From our perspective, the transaction reflects an increasing awareness of the importance of metadata as part of a larger vision for long-term data protection and management across the industry. Data growth is a given, and these vendors recognize that the next generation of storage requires greater intelligence about the data itself. Buying Exablox should allow StorageCraft to add closely integrated, on-premises storage offerings as an extension of its existing cloud, SaaS, storage analytics, data-protection and DR/BC portfolio. With the scarcity of funding available for storage and infrastructure companies, we expect more vendors to use deals such as StorageCraft’s reach for Exablox to expand their technology and market opportunity.

Divestitures push infrastructure M&A to a new high

Contact: Scott Denne

Shuffling ownership, rather than a reach for strategic technologies, drove acquisitions of infrastructure management technologies to new highs in 2016. As we head into next year, we expect the rising spending on cloud – both SaaS and IaaS – to ignite dealmaking, while take-privates and divestitures decline.

Total M&A spending on infrastructure management jumped 57% to $15.2bn, with the volume of transactions rising to 152 from 146 as we near the end of 2016. Big-ticket acquisitions led to the increased spending in infrastructure software. The same is true of many other categories of tech that had a record 2016 – software applications, internet and semiconductors, for example.

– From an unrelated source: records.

(** The thread that has the future keeps it. *)
Lemma worker_stays s s' pts i p p' :
  invariant s pts → pts !! i = Some p → is_worker p = true → is_worker p' = true → worker_ok s' p' →
  polls s' = polls s ∨ polls s' = S (polls s) →
  polls s' = S (polls s) ∨ will_poll s' (<[i := p']> pts) ∨
    (state s' = state s ∧ about_to_poll p = false) →
  call_ok s' (<[i := p']> pts) p' → invariant s' (<[i := p']> pts).
Proof.
  intros [[o Ho] Hc] Hi Hp Hp' Hok Hn Hw Hcp. split; [eexists; by eapply owned_work|].
  apply (calls_step s); [done|lia| | |done].
  - intros Hd. by destruct (owned_worker _ _ _ _ _ Ho Hi Hp) as [_ [[?|?] _]]; rewrite Hd in *.
  - intros Hwill. destruct Hw as [?|[?|[Hs Ha]]]; [left; lia|auto|]. right. right.
    apply (will_poll_keep s s' pts i p p'); [done|by rewrite Hs|by rewrite Ha|done].
Qed.
(** The steps of the thread that has the future. *)
Lemma worker_step s pts i p q s' :
  invariant s pts → pts !! i = Some p → is_worker p = true → next (code p) s = Some (q, s') →
  ∃ p', q = code p' ∧ invariant s' (<[i := p']> pts).
Proof.
  intros Hinv Hi Hp Hn. pose proof Hinv as [[o Ho] Hc]. pose proof (Hc i p Hi) as Hcp.
  destruct (owned_worker _ _ _ _ _ Ho Hi Hp) as [-> [Hh Hok]].
  destruct p as [|n|n|n|n|n|n|n|n|n|n|n res]; try done; cbn in Hcp.
  - cbn in Hn. injection Hn as <- <-. exists (PBegin n). split; [done|]. eapply worker_stays; eauto; [by split|].
    right. left. by eapply about_will_poll.
  - destruct Hok as [Hb [f Hf]]. cbn in Hn. rewrite Hb, Hf in Hn. injection Hn as <- <-. exists (PPolling n).
    split; [done|]. eapply worker_stays; eauto; cbn; [|lia]. split; [done|]. by split; [|exists f].
  - destruct Hok as [Hb [f Hf]]. cbn in Hn. rewrite Hf in Hn. destruct (poll_unpin f) as [[[]|] f']; injection Hn as <- <-.
    + exists (PTake n). split; [done|]. by eapply worker_stays; eauto; (split; [done|]); split.
    + exists (PRelease n). split; [done|]. by eapply worker_stays; eauto; (split; [done|]); split.
  - destruct Hok as [Hb [f Hf]]. cbn in Hn. rewrite Hb in Hn. injection Hn as <- <-. exists (PFinish n).
    split; [done|]. by eapply worker_stays; eauto; split.
  - cbn in Hn. injection Hn as <- <-. exists (PReturn n IFinished). split; [done|]. split.
    + eexists. eapply owned_leave; eauto.
    + apply (calls_step s); [done|done|done|by right; left|done].
  - destruct Hok as [Hb Hf]. cbn in Hn. destruct Hh as [Hs|Hs]; rewrite Hs in Hn; cbn in Hn; injection Hn as <- <-.
    + exists (PReturn n PollPending). split; [done|]. split.
      * eexists. eapply owned_leave; eauto.
      * apply (calls_step s); [done|done|by rewrite Hs| |done]. intros [Hx|(j&p&Hj&Hp')]; [by rewrite Hs in Hx|].
        assert (is_worker p = true) as Hpw by by destruct p. apply (proj1 Ho j p Hj) in Hpw. simplify_eq.
    + exists (PRestart n). split; [done|]. eapply worker_stays; eauto. by split; [right|].
  - destruct Hok as (Hb&Hf&Hs). cbn in Hn. injection Hn as <- <-. exists (PWork n). split; [done|].
    eapply worker_stays; eauto; [split; [by left|done]|right; left; by eapply about_will_poll|cbn; lia].
Qed.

Unlike those sectors, aging assets with reliable cash flows, rather than growth opportunities at high valuations, characterized dealmaking in infrastructure management.

The two largest transactions in this space – Hewlett Packard Enterprise’s $8.8bn sale of its software business to Micro Focus and Francisco Partners’ purchase of Dell’s software unit (which we estimate had a multibillion-dollar price tag) – were both divestitures that were scooped up for their ability to generate cash, not growth. While there could continue to be some profit-driven consolidation, private equity looks to be less of an influential player in this category as debt became more expensive in the waning months of 2016 and many of the largest firms have already executed sizeable take-privates in this category in recent years.

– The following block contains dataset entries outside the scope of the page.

(** * The synchronous client

    [meanwhile] is what the other end does while the client waits. *)
Record SyncClient := { sync_channel : @Kernel MessageBuf; sync_written : list MessageBuf; sync_write_fails : option Z }.
Definition QUERY_TX_ID : Z := 42.
Definition TIMED_OUT : Status := OtherStatus (-21).
Definition sync_write (buf : MessageBuf) (s : SyncClient) : option Status * SyncClient :=
  match sync_write_fails s with
  | Some e => (Some (OtherStatus e), s)
  | None =>
      if closed (sync_channel s) then (Some PEER_CLOSED, s)
      else (None, {| sync_channel := sync_channel s; sync_written := sync_written s ++ [buf]; sync_write_fails := None |})
  end.
Definition sync_read (s : SyncClient) : (MessageBuf + Status) * SyncClient :=
  let (r, k) := channel_read (sync_channel s) in
  (r, {| sync_channel := k; sync_written := sync_written s; sync_write_fails := sync_write_fails s |}).
Definition wait_handle (x : Signals) (s : SyncClient) : Signals + Status :=
  if sig_intersects x (asserted (sync_channel s)) then inl (asserted (sync_channel s)) else inr TIMED_OUT.

Definition sync_send (c : Codable) (body : car c) (ordinal : Z) (s : SyncClient) : result Error unit * SyncClient :=
  match message_from_id c body ordinal 0 [] [] with
  | (Ok _, (bytes, handles)) =>
      match sync_write {| mb_bytes := bytes; mb_handles := handles |} s with
      | (Some e, s) => (Err (ClientWrite (status_code e)), s)
      | (None, s) => (Ok tt, s)
      end
  | (r, _) => (r, s)
  end.
Definition sync_recv (meanwhile : SyncClient → SyncClient) (s : SyncClient) : (MessageBuf + Error) * SyncClient :=
  match sync_read s with
  | (inl buf, s) => (inl buf, s)
  | (inr SHOULD_WAIT, s) =>
      let s := meanwhile s in
      match wait_handle (sig_union OBJECT_READABLE OBJECT_PEER_CLOSED) s with
      | inr e => (inr (ClientRead (status_code e)), s)
      | inl signals =>
          if negb (sig_contains signals OBJECT_READABLE) then (inr (ClientRead (status_code PEER_CLOSED)), s)
          else
            match sync_read s with
            | (inl buf, s) => (inl buf, s)
            | (inr e, s) => (inr (ClientRead (status_code e)), s)
            end
      end
  | (inr e, s) => (inr (ClientRead (status_code e)), s)
  end.
Definition sync_response {D : Type} (dec : Decodable D) (ordinal : Z) (buf : MessageBuf) : result Error D :=
  rbind (decode_transaction_header (mb_bytes buf)) (λ '((tx_id, (_, (ordinal', _))), body_bytes),
    if negb (tx_id =? QUERY_TX_ID) || negb (ordinal' =? ordinal) then Err UnexpectedSyncResponse
    else rbind (new_empty dec) (λ output, decode_into dec body_bytes (mb_handles buf) output)).
Definition sync_send_query {D : Type} (c : Codable) (dec : Decodable D) (body : car c) (ordinal : Z)
    (meanwhile : SyncClient → SyncClient) (s : SyncClient) : result Error D * SyncClient :=
  match message_from_id c body ordinal QUERY_TX_ID [] [] with
  | (Ok _, (bytes, handles)) =>
      match sync_write {| mb_bytes := bytes; mb_handles := handles |} s with
      | (Some e, s) => (Err (ClientWrite (status_code e)), s)
      | (None, s) =>
          match sync_recv meanwhile s with
          | (inl buf, s) => (sync_response dec ordinal buf, s)
          | (inr e, s) => (Err e, s)
          end
      end
  | (Err e, _) => (Err e, s)
  | (Panic, _) => (Panic, s)
  | (OutOfFuel, _) => (OutOfFuel, s)
  end.

End client.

Amid an overall slowdown in IPOs, just one infrastructure management vendor, Apptio, debuted on one of the major US exchanges. Despite (and partially because of) that slow volume, there’s an appetite for growth that could be an outlet for infrastructure startups in 2017. With just 25% in annual growth in its most recent quarter, Apptio currently fetches 5x trailing revenue on the public markets.

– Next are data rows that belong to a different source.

Definition response_post (id : nat) (l : label) (k : local) (res : Poll (MessageBuf + Error)) : Prop :=
  match res with
  | Ready (inl m) => role_of k = RGone ∧ (trust = true → answer (request_of l id) = Some m)
  | _ => role_of k = RAsk id l
  end.
Lemma poll_recv_msg_response_ok id l w k :
  role_of k = RAsk id l →
  triple k (poll_recv_msg_response (Z.of_nat id + 1) w) (response_post id l).
Proof.
  intros Hk. unfold poll_recv_msg_response. rewrite from_txid_ok. apply wp_bind, wp_atomically.
  intros s ks i HJ Hi. exists k. rewrite list_insert_id by done.
  destruct (i_slot _ _ (i_roles _ _ HJ) i k id) as [_ (x&Hx&_)]; [done|by rewrite Hk|]. rewrite Hx. cbn [fst snd negb].
  destruct k as [r h]. cbn in Hk. subst r. split.
  { apply inv_running. destruct (is_received x) eqn:Hr; [done|]. by eapply set_waiting_ok. }
  apply wp_bind. eapply wp_mono; [|apply recv_all_ok]. intros k1 r Hk1. cbn in Hk1. destruct r as [is_closed|e]; [|done].
  apply wp_bind, wp_atomically. clear s ks i HJ Hi x Hx. intros s ks i HJ Hi.
  destruct (i_slot _ _ (i_roles _ _ HJ) i k1 id) as [_ (x&Hx&Hd)]; [done|by rewrite Hk1|]. rewrite Hx.
  destruct k1 as [r1 h1]. cbn in Hk1. subst r1.
  destruct x as [|w'|b|]; [exists (Local (RAsk id l) h1); rewrite list_insert_id by done; split; [done|by destruct is_closed]..| |done].
  exists (Local RGone h1). split; [by eapply take_slot_ok|]. split; [done|]. intros Ht.
  by eapply (m_received _ _ (i_matched _ _ HJ Ht)).
Qed.
Lemma deregister_ok id l k :
  role_of k = RAsk id l → triple k (deregister_msg_interest id) (λ k' _, role_of k' = RGone).
Proof.
  intros Hk. apply wp_bind, wp_atomically. intros s ks i HJ Hi.
  destruct (i_slot _ _ (i_roles _ _ HJ) i k id) as [_ (x&Hx&_)]; [done|by rewrite Hk|]. rewrite Hx.
  destruct k as [r h]. cbn in Hk. subst r. exists (Local RGone h). split; [|done].
  destruct x; [by eapply discard_slot_ok|by eapply discard_slot_ok|by eapply take_slot_ok|by eapply discard_slot_ok].
Qed.
Lemma poll_response_ok id l w k :
  role_of k = RAsk id l →
  triple k (poll_response {| mr_id := Z.of_nat id + 1; mr_client := true |} w) (λ k' p,
    response_post id l k' (fst p) ∧
    snd p = {| mr_id := Z.of_nat id + 1; mr_client := match fst p with Ready (inl _) => false | _ => true end |}).
Proof.
  intros Hk. apply wp_bind. eapply wp_mono; [|by apply poll_recv_msg_response_ok]. intros k1 res Hres.
  destruct res as [[m|e]|]; [|done..]. apply wp_bind. eapply wp_mono; [|apply wake_any_ok]. by intros k2 _ ->.
Qed.
Lemma drop_response_ok id l k :
  role_of k = RAsk id l → triple k (drop_response {| mr_id := Z.of_nat id + 1; mr_client := true |}) (λ _ _, True).
Proof.
  intros Hk. unfold drop_response. cbn [mr_client mr_id]. rewrite from_txid_ok.
  apply wp_bind. eapply wp_mono; [|by eapply deregister_ok]. intros k1 _ _. eapply wp_mono; [|apply wake_any_ok]. done.
Qed.

(** * The threads *)
Definition outcome_ok (_ : local) (o : outcome) : Prop :=
  match o with
  | Got l m => trust = true → ∃ id, Z.of_nat id + 1 < 2 ^ 32 ∧ answer (request_of l id) = Some m
  | _ => True
  end.
Lemma poll_until_ok id l ws k :
  role_of k = RAsk id l → Z.of_nat id + 1 < 2 ^ 32 → triple k (poll_until l {| mr_id := Z.of_nat id + 1; mr_client := true |} ws) outcome_ok.
Proof.
  intros Hk Hid. revert k Hk. induction ws as [|w ws IH]; intros k Hk; cbn [poll_until]; apply wp_bind.
  - eapply wp_mono; [|by eapply drop_response_ok]. done.
  - eapply wp_mono; [|by apply poll_response_ok]. intros k1 [res this] [Hres Hthis]. cbn [fst snd] in *. subst this.
    destruct res as [[m|e]|]; cbn in Hres.
    + destruct Hres as [Hr Hm]. intros Ht. exists id. auto.
    + apply wp_bind. eapply wp_mono; [|by eapply drop_response_ok]. done.
    + by apply IH.
Qed.
Lemma query_user_ok l ws k : role_of k = RNew → triple k (query_user l ws) outcome_ok.
Proof.
  intros Hk. apply wp_bind. eapply wp_mono; [|by apply send_raw_query_ok]. intros k1 [this|e]; [|done].
  intros (id&Hk1&?&->). by apply poll_until_ok.
Qed.
Lemma send_user_ok m k : tx_of m = Some 0 → triple k (send_user m) outcome_ok.
Proof.
  intros Hm. apply wp_bind, wp_bind. apply triple_frame; [|done]. intros s ks HJ. cbn.
  destruct (write_fails s); [done|]. destruct (closed _); [done|]. by apply inv_send.
Qed.

(** The thread that takes the events. *)
Lemma set_listener_ok lis s ks i k :
  client_inv s ks → ks !! i = Some k → role_of k = EvTaken → client_inv (with_events lis (queue s) s) ks.
Proof.
  intros HJ Hi Hk. destruct HJ as [Hr Hh Hm]. pose proof Hr as [? ? ? ? He Hu]. split; [|done|].
  - split; try done. intros j k' Hj Hk'. assert (i = j) as <- by (eapply He; [done|done|by rewrite Hk|by rewrite Hk']). congruence.
  - intros Ht. destruct (Hm Ht) as [? ? ? ? ? ?]. by split.
Qed.
Lemma drop_receiver_ok inner k : role_of k = EvTaken → triple k (drop_receiver inner) (λ _ _, True).
Proof.
  intros Hk. destruct inner; [|done]. apply wp_bind, wp_atomically. intros s ks i HJ Hi. exists k. rewrite list_insert_id by done.
  split; [by eapply set_listener_ok|]. eapply wp_mono; [|apply wake_any_ok]. done.
Qed.
Lemma poll_next_ok w k : role_of k = EvTaken → triple k (poll_next true w) (λ k' _, role_of k' = EvTaken).
Proof.
  intros Hk. apply wp_bind, wp_bind, wp_atomically. intros s ks i HJ Hi. exists k. rewrite list_insert_id by done.
  split; [apply inv_running; by eapply set_listener_ok|].
  apply wp_bind. eapply wp_mono; [|apply recv_all_ok]. intros k1 r Hk1. destruct r as [is_closed|e]; [|cbn; congruence].
  apply wp_bind, triple_frame; [|intros [m|]; cbn; congruence]. intros s' ks' HJ'. cbn. destruct (queue s'); [done|].
  by eapply inv_frame.
Qed.
Lemma poll_events_ok items ws k : role_of k = EvTaken → triple k (poll_events items ws) outcome_ok.
Proof.
  revert items k. induction ws as [|w ws IH]; intros items k Hk; cbn [poll_events]; apply wp_bind.
  - eapply wp_mono; [|by apply drop_receiver_ok]. done.
  - eapply wp_mono; [|by apply poll_next_ok]. intros k1 [res inner] Hk1. destruct res as [[x|]|]; [by apply IH| |by apply IH].
    apply wp_bind. eapply wp_mono; [|by apply drop_receiver_ok]. done.
Qed.
Lemma event_user_ok ws k : role_of k = EvNew → triple k (event_user ws) outcome_ok.
Proof.
  intros Hk. apply wp_bind, wp_bind, wp_atomically. intros s ks i HJ Hi. destruct k as [r h]. cbn in Hk. subst r.
  pose proof (i_untaken _ _ (i_roles _ _ HJ) i _ Hi eq_refl) as Hl. rewrite Hl. exists (Local EvTaken h). split; [|by apply poll_events_ok].
  eapply set_listener_ok; [|apply list_lookup_insert_eq; by eapply lookup_lt_Some|done].
  eapply inv_thread_forgets; [done|done|by do 2 right|by left].
Qed.

(** A new thread. *)
Lemma client_inv_call s ks r :
  client_inv s ks → zlen ks < 2 ^ 32 - 2 → r = RNew ∨ r = RGone → client_inv s (ks ++ [Local r None]).
Proof.
  intros [[Hk Hsl Hl Hst He Hu] Hh Hm] Hlim Hr.
  assert (∀ j x, (ks ++ [Local r None]) !! j = Some x → ks !! j = Some x ∨ x = Local r None) as Hlk.
  { intros j x [?|[_ ?]]%lookup_app_Some; [by left|right]. by apply list_lookup_singleton_Some in H as [_ <-]. }
  assert (omap hold (ks ++ [Local r None]) = omap hold ks) as Hhold by (rewrite omap_app; cbn; by rewrite app_nil_r).
  assert (key r = None ∧ events_role r = false ∧ r ≠ EvNew) as (Hkey&Hev&Hne) by by destruct Hr as [->| ->].
  split; [split|by rewrite Hhold|].
  - intros i j k k' id Hi Hj Hki Hkj. destruct (Hlk _ _ Hi) as [?| ->], (Hlk _ _ Hj) as [?| ->]; cbn in *; [by eauto|congruence..].
  - rewrite filter_app, !length_app. assert (length (filter (λ k, is_new k = true) [Local r None]) ≤ 1)%nat.
    { rewrite length_filter. done. }
    cbn [length]. lia.
  - rewrite zlen_app. change (zlen [_]) with 1. lia.
  - intros i k id Hi Hki. destruct (Hlk _ _ Hi) as [?| ->]; cbn in *; [by eauto|congruence].
  - intros i j k k' Hi Hj Hki Hkj. destruct (Hlk _ _ Hi) as [?| ->], (Hlk _ _ Hj) as [?| ->]; cbn in *; [by eauto|congruence..].
  - intros i k Hi Hki. destruct (Hlk _ _ Hi) as [?| ->]; cbn in *; [by eauto|congruence].
  - intros Ht. destruct (Hm Ht) as [? Hs ? ? ? ?]. unfold under_way in *. split; unfold under_way; rewrite ?Hhold; try done.
    + intros t Hin. destruct (Hs t Hin) as (id&x&?&?&?&Hn). exists id, x. split_and!; [done..|].
      intros i h Hi. destruct (Hlk _ _ Hi) as [?|[= <- _]]; [by eapply Hn|done].
    + intros i id h Hi. destruct (Hlk _ _ Hi) as [?|[= <- _]]; [by eauto|done].
    + intros i id l h m Hi. destruct (Hlk _ _ Hi) as [?|[= <- _]]; [by eauto|done].
    + intros i id l h m Hi. destruct (Hlk _ _ Hi) as [?|[= <- _]]; [by eauto|done].
    + intros i id l h m Hi. destruct (Hlk _ _ Hi) as [?|[= <- _]]; [by eauto|done].
Qed.
Lemma inv_init : client_inv (client_new fresh_handle) [Local EvNew None].
Proof.
  assert (∀ j x, [Local EvNew None] !! j = Some x → j = 0%nat ∧ x = Local EvNew None) as Hlk
    by (intros j x [-> <-]%list_lookup_singleton_Some; done).
  split; [split|done|].
  - intros i j k k' id Hi Hj Hki. by apply Hlk in Hi as [-> ->].
  - cbn [message_interests client_new]. rewrite slab_slots_new. by apply Nat.leb_le.
  - done.
  - intros i k id Hi Hki. by apply Hlk in Hi as [-> ->].
  - intros i j k k' Hi Hj _ _. apply Hlk in Hi as [-> _]. by apply Hlk in Hj as [-> _].
  - done.
  - intros _. split; cbn; try (constructor || set_solver).
    all: intros i id *; try (intros [_ ?]%Hlk; done).
Qed.

Definition client_reachable (ws : list waker) : config ClientInner outcome → Prop :=
  rtc (cstep user (world trust)) (Config (client_new fresh_handle) [event_user ws]).
Lemma client_verified ws c :
  client_reachable ws c → zlen (pool c) ≤ 2 ^ 32 - 2 → verified client_inv outcome_ok c.
Proof.
  intros Hr Hl. eapply verified_steps; [..|exact Hr|exact Hl].
  - intros s ks p HJ Hlim Hu. destruct Hu as [l ws'|m Hm].
    + exists (Local RNew None). split; [apply client_inv_call; auto|]. by apply query_user_ok.
    + exists (Local RGone None). split; [apply client_inv_call; auto|]. by apply send_user_ok.
  - intros s s' ks. apply inv_world.
  - exists [Local EvNew None]. split; [apply inv_init|]. apply Forall2_cons. split; [|done]. by apply event_user_ok.
Qed.

End safety.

What’s likely to lead to the next wave of M&A in 2017 is the growing dependence of businesses on SaaS and IaaS. According to 451 Research’s most recent Voice of the Enterprise survey, the share of respondents who said their companies use SaaS increased from 54% in 2015 to 63% this year, while those using IaaS were up from 33% to 39% – private cloud usage, on the other hand, declined in the same survey.

Those trends could push incumbents toward new technologies, or provide an opportunity for growth businesses to increase their footprint in infrastructure. However, few – if any – targets that specialize in cloud are likely to command the multibillion-dollar price tags that the software units of HPE and Dell scored.